Thiohydrazide complexes of molybdenum and their relevance to reduction of dinitrogen to ammonia†
Abstract
Aqueous solution of sodium molybdate reacts with aromatic thiohydrazides like thiobenzhydrazide, 2-hydroxythiobenzhydrazide, furan-2-thiohydrazide and thiophen-2-thiohydrazide to form green, neutral diamagnetic 1 : 3 chelates. They were characterized by elemental analysis and spectroscopic methods. Tris(2-hydroxythiobenzhydrazido)molybdenum(VI) was crystallized from benzene and the crystal structure shows that molybdenum(VI) is hexacoordinated to three sulfur and three nitrogen atoms from three identical ligands in facile trigonal prismatic geometry.

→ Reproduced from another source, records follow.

Definition timer_set (cpu : nat) (t : T) (delay period : Z) (cb : C) : M tstate unit :=
  do tm <- get_timer t;
  massert (tm_magic tm =? TIMER_MAGIC) ;;
  do q <- gets ts_queue;
  if in_list t q then fail Panic
  else
    do now <- gets current_time;
    modify (set_timers (<[t := Timer (tm_magic tm) (u32 (now + delay)) period (Some cb)]>)) ;;
    insert_timer_in_queue cpu t ;;
    do h <- gets (peek_head cpu);
    when (bool_decide (h = Some t)) (platform_set_oneshot_timer cpu now delay).

Definition timer_set_oneshot (cpu : nat) (t : T) (delay : Z) (cb : C) : M tstate unit :=
  timer_set cpu t (if delay =? 0 then 1 else delay) 0 cb.

Definition timer_set_periodic (cpu : nat) (t : T) (period : Z) (cb : C) : M tstate unit :=
  let period := if period =? 0 then 1 else period in
  timer_set cpu t period period cb.

(** The last part of [timer_cancel]: the head of the queue may have changed. *)
Definition cancel_reprogram (cpu : nat) (oldhead : option T) : M tstate unit :=
  do newhead <- gets (peek_head cpu);
  match newhead with
  | None => platform_stop_timer cpu
  | Some h =>
      when (bool_decide (newhead <> oldhead))
        (do hm <- get_timer h;
         do now <- gets current_time;
         platform_set_oneshot_timer cpu now
           (if TIME_LT (tm_scheduled_time hm) now then 0 else u32 (tm_scheduled_time hm - now)))
  end.

Definition timer_cancel (cpu : nat) (t : T) : M tstate unit :=
  do tm <- get_timer t;
  massert (tm_magic tm =? TIMER_MAGIC) ;;
  do oldhead <- gets (peek_head cpu);
  do q <- gets ts_queue;
  when (in_list t q) (modify (set_queue (del t))) ;;
  modify (set_timers (<[t := Timer (tm_magic tm) (tm_scheduled_time tm) 0 None]>)) ;;
  cancel_reprogram cpu oldhead.

(** ** The tick

    [fire] is the meaning of the callbacks on a state [S] that contains the timer
    state. *)
Class HasTimers (S : Type) := {
  get_ts : S -> tstate;
  put_ts : tstate -> S -> S;
  get_put_ts : forall t s, get_ts (put_ts t s) = t;
  put_get_ts : forall s, put_ts (get_ts s) s = s;
  put_put_ts : forall t t' s, put_ts t (put_ts t' s) = put_ts t s }.

Definition lift_ts {S} `{HasTimers S} {A} (m : M tstate A) : M S A :=
  fun s => match m (get_ts s) with
           | Done a t => Done a (put_ts t s)
           | Fault f => Fault f
           end.

Section tick.
Context {S : Type} `{HasTimers S}.
Variable fire : C -> T -> Z -> M S handler_return.

(** One pass of the loop of [timer_tick]: [None] when it breaks out of it. *)
Definition tick_once (cpu : nat) (now : Z) : M S (option handler_return) :=
  do h <- gets (fun s => peek_head cpu (get_ts s));
  match h with
  | None => ret None
  | Some t =>
      do tm <- lift_ts (get_timer t);
      if TIME_LT now (tm_scheduled_time tm) then ret None
      else
        massert (tm_magic tm =? TIMER_MAGIC) ;;
        lift_ts (modify (set_queue (del t))) ;;
        do cb <- deref (tm_callback tm);
        do r <- fire cb t now;
        when (0 <? tm_periodic_time tm)
          (do q <- gets (fun s => ts_queue (get_ts s));
           do tm <- lift_ts (get_timer t);
           when (negb (in_list t q) && (0 <? tm_periodic_time tm))
             (let sched := u32 (tm_scheduled_time tm + tm_periodic_time tm) in
              let sched := if TIME_LT sched now then u32 (now + tm_periodic_time tm) else sched in
              lift_ts (modify (set_timers
                (<[t := Timer (tm_magic tm) sched (tm_periodic_time tm) (tm_callback tm)]>))) ;;
              lift_ts (insert_timer_in_queue cpu t))) ;;
        ret (Some r)
  end.

Fixpoint tick_loop (fuel : nat) (cpu : nat) (now : Z) (r : handler_return) : M S handler_return :=
  match fuel with
  | O => fail OutOfFuel
  | Datatypes.S fuel =>
      do o <- tick_once cpu now;
      match o with
      | None => ret r
      | Some r' => tick_loop fuel cpu now (match r' with INT_RESCHEDULE => INT_RESCHEDULE | _ => r end)
      end
  end.

Definition timer_tick (fuel : nat) (cpu : nat) (now : Z) : M S handler_return :=
  do r <- tick_loop fuel cpu now INT_NO_RESCHEDULE;
  do h <- gets (fun s => peek_head cpu (get_ts s));
  match h with
  | None => ret r
  | Some t =>
      do tm <- lift_ts (get_timer t);
      massert (TIME_GT (tm_scheduled_time tm) now) ;;
      lift_ts (platform_set_oneshot_timer cpu now (u32 (tm_scheduled_time tm - now))) ;;
      ret r
  end.
End tick.

(** [timer_init]: an empty queue for each of the [n] cpus. *)
Definition timer_init (n : nat) (now : Z) : tstate :=
  TState ∅ (list_to_map ((fun c => (c, [])) <$> seq 0 n)) ∅ now.
End timer.
Arguments timer : clear implicits.
Arguments tstate T C {_ _}.

(** ** Order and well-formedness of the queues *)
Section order.
Context {T C : Type} `{Countable T}.
Implicit Types (s : tstate T C) (tms : gmap T (timer C)) (W now : Z) (t e : T).

(** The distance of a time from a reference point, and the times for which the
    distance orders as the [TIME_*] macros do. *)
Definition rel W x : Z := s32 (x - W).
Definition near W x : Prop := - 2 ^ 30 <= rel W x < 2 ^ 30.

Lemma s32_mod a : exists k, s32 a = a + k * 2 ^ 32.
Proof.
  unfold s32, u32. pose proof (Z.div_mod a (2 ^ 32) ltac:(lia)).
  destruct (a mod 2 ^ 32 <? 2 ^ 31); [exists (- (a / 2 ^ 32))|exists (- (a / 2 ^ 32) - 1)]; lia.
Qed.

Lemma near_sub W a b : near W a -> near W b -> s32 (a - b) = rel W a - rel W b.
Proof.
  unfold near, rel. intros Ha Hb.
  destruct (s32_mod (a - W)) as [ka Ea], (s32_mod (b - W)) as [kb Eb].
  rewrite <- (s32_small (s32 (a - W) - s32 (b - W))) by lia.
  rewrite Ea, Eb. unfold s32, u32.
  replace (a - W + ka * 2 ^ 32 - (b - W + kb * 2 ^ 32)) with (a - b + (ka - kb) * 2 ^ 32) by lia.
  by rewrite Z.mod_add by lia.
Qed.

Lemma TIME_GT_rel W a b : near W a -> near W b -> TIME_GT a b = (rel W b <? rel W a).
Proof. intros. unfold TIME_GT. rewrite (near_sub W) by done. lia. Qed.

Lemma TIME_LT_rel W a b : near W a -> near W b -> TIME_LT a b = (rel W a <? rel W b).
Proof. intros. unfold TIME_LT. rewrite (near_sub W) by done. lia. Qed.

Lemma rel_u32 W x : rel W (u32 x) = rel W x.
Proof. apply s32_sub_u32_l. Qed.

Lemma rel_add now d : - 2 ^ 31 <= d < 2 ^ 31 -> rel now (now + d) = d.
Proof. intros. unfold rel. replace (now + d - now) with d by lia. by apply s32_small. Qed.

Lemma rel_self now : rel now now = 0.
Proof. unfold rel. by rewrite Z.sub_diag. Qed.

Definition sched tms t : Z := default 0 (tm_scheduled_time <$> tms !! t).
Definition period tms t : Z := default 0 (tm_periodic_time <$> tms !! t).
Definition key W tms t : Z := rel W (sched tms t).

(** A timer that may be in a queue. *)
Definition timer_ok W tms t : Prop :=
  exists tm, tms !! t = Some tm /\ tm_magic tm = TIMER_MAGIC /\ is_Some (tm_callback tm) /\
    near W (tm_scheduled_time tm) /\ 0 <= tm_scheduled_time tm < 2 ^ 32 /\
    0 <= tm_periodic_time tm < 2 ^ 30.

(** Every queued timer is a valid object scheduled within a quarter of the range of
    the clock around [W], a timer is in one queue, and the queues are in order. *)
Record tinv W s : Prop := {
  ti_wf : wf (ts_queue s);
  ti_ok : forall cpu t, t ∈ fq (ts_queue s) cpu -> timer_ok W (ts_timers s) t;
  ti_sorted : forall cpu, StronglySorted (fun a b => key W (ts_timers s) a <= key W (ts_timers s) b)
                            (fq (ts_queue s) cpu) }.

Lemma sched_Some tms t tm : tms !! t = Some tm -> sched tms t = tm_scheduled_time tm.
Proof. unfold sched. by intros ->. Qed.

Lemma key_Some W tms t tm : tms !! t = Some tm -> key W tms t = rel W (tm_scheduled_time tm).
Proof. intros. unfold key. by rewrite (sched_Some _ _ tm). Qed.

Lemma sched_insert_ne tms t t' tm : t <> t' -> sched (<[t := tm]> tms) t' = sched tms t'.
Proof. intros. unfold sched. by rewrite lookup_insert_ne. Qed.

Lemma key_insert_ne W tms t t' tm : t <> t' -> key W (<[t := tm]> tms) t' = key W tms t'.
Proof. intros. unfold key. by rewrite sched_insert_ne. Qed.

Lemma timer_ok_insert_ne W tms t t' tm :
  t <> t' -> timer_ok W tms t' -> timer_ok W (<[t := tm]> tms) t'.
Proof. intros Hne (tm' & ? & ?). exists tm'. by rewrite lookup_insert_ne. Qed.

(** Sorting depends on the keys of the members only. *)
Lemma sorted_ext (f g : T -> Z) (l : list T) :
  (forall t, t ∈ l -> f t = g t) ->
  StronglySorted (fun a b => f a <= f b) l -> StronglySorted (fun a b => g a <= g b) l.
Proof.
  induction l as [|x l IH]; intros Hfg; [constructor|].
  intros [Hs Hall]%StronglySorted_inv. constructor.
  - apply IH; [|done]. intros; apply Hfg. set_solver.
  - rewrite Forall_forall in *. intros y Hy. rewrite <- !Hfg by set_solver. auto.
Qed.

Lemma sorted_insert (f : T -> Z) (l1 l2 : list T) t :
  StronglySorted (fun a b => f a <= f b) (l1 ++ l2) ->
  (forall a, a ∈ l1 -> f a <= f t) -> (forall b, b ∈ l2 -> f t < f b) ->
  StronglySorted (fun a b => f a <= f b) (l1 ++ t :: l2).
Proof.
  induction l1 as [|x l1 IH]; simpl; intros Hs H1 H2.
  - constructor; [done|]. apply Forall_forall. intros b Hb. specialize (H2 b Hb). lia.
  - apply StronglySorted_inv in Hs as [Hs Hall]. constructor.
    + apply IH; [done| |done]. intros; apply H1. set_solver.
    + rewrite Forall_forall in *. intros b Hb. apply elem_of_app in Hb as [Hb|Hb].
      * apply Hall. set_solver.
      * apply elem_of_cons in Hb as [->|Hb]; [apply H1; set_solver|]. apply Hall. set_solver.
Qed.

Lemma sorted_remove (R : T -> T -> Prop) (l1 l2 : list T) t :
  StronglySorted R (l1 ++ t :: l2) -> StronglySorted R (l1 ++ l2).
Proof.
  induction l1 as [|x l1 IH]; simpl.
  - by intros [? _]%StronglySorted_inv.
  - intros [Hs Hall]%StronglySorted_inv. constructor; [auto|].
    rewrite Forall_forall in *. intros b Hb. apply Hall. set_solver.
Qed.

Lemma sorted_filter (R : T -> T -> Prop) (P : T -> Prop) `{forall x, Decision (P x)} (l : list T) :
  StronglySorted R l -> StronglySorted R (filter P l).
Proof.
  induction 1 as [|x l Hs IH Hall]; [constructor|]. rewrite filter_cons. case_decide; [|done].
  constructor; [done|]. rewrite Forall_forall in *. intros b [_ Hb]%list_elem_of_filter. auto.
Qed.

(** The search of [insert_timer_in_queue] cuts a sorted queue where the new timer goes:
    after the entries that are not later, before the ones that are. *)
Lemma find_later_cut W tms x (q : list T) :
  near W x -> (forall e, e ∈ q -> timer_ok W tms e) ->
  StronglySorted (fun a b => key W tms a <= key W tms b) q ->
  exists o l1 l2, find_later tms x q = Some o /\ q = l1 ++ l2 /\ o = head l2 /\
    (forall a, a ∈ l1 -> key W tms a <= rel W x) /\ (forall b, b ∈ l2 -> rel W x < key W tms b).
Proof.
  intros Hx. induction q as [|e q IH]; intros Hok Hs.
  - exists None, [], []. simpl. split_and!; try done; set_solver.
  - apply StronglySorted_inv in Hs as [Hs Hall].
    destruct (Hok e) as (tm & He & _ & _ & Hnear & _); [set_solver|].
    simpl. rewrite He. simpl. rewrite (TIME_GT_rel W) by done.
    pose proof (key_Some W tms e tm He) as Hke.
    destruct (Z.ltb_spec (rel W x) (rel W (tm_scheduled_time tm))).
    + exists (Some e), [], (e :: q). split_and!; try done; [set_solver|].
      rewrite Forall_forall in Hall. intros b [->|Hb]%elem_of_cons; [lia|].
      specialize (Hall b Hb). lia.
    + destruct IH as (o & l1 & l2 & -> & -> & -> & H1 & H2); [set_solver|done|].
      exists (head l2), (e :: l1), l2. split_and!; try done.
      intros a [->|Ha]%elem_of_cons; [lia|auto].
Qed.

The OH group is involved in intramolecular and intermolecular hydrogen bonding. The bound ligands of tris(thiohydrazido)molybdenum(VI) undergo a redox reaction differently depending on the solvents. Two complexes of molybdenum bound to those oxidized ligands were isolated and characterized and their structures were also solved. Of them a binuclear complex, containing two MoO22+ ions, of the ligand N-2-hydroxybenzoyl-N′-2-hydroxythiobenzoylhydrazine showed some capability to catalyze the reduction of dinitrogen to ammonia by sodium borohydride.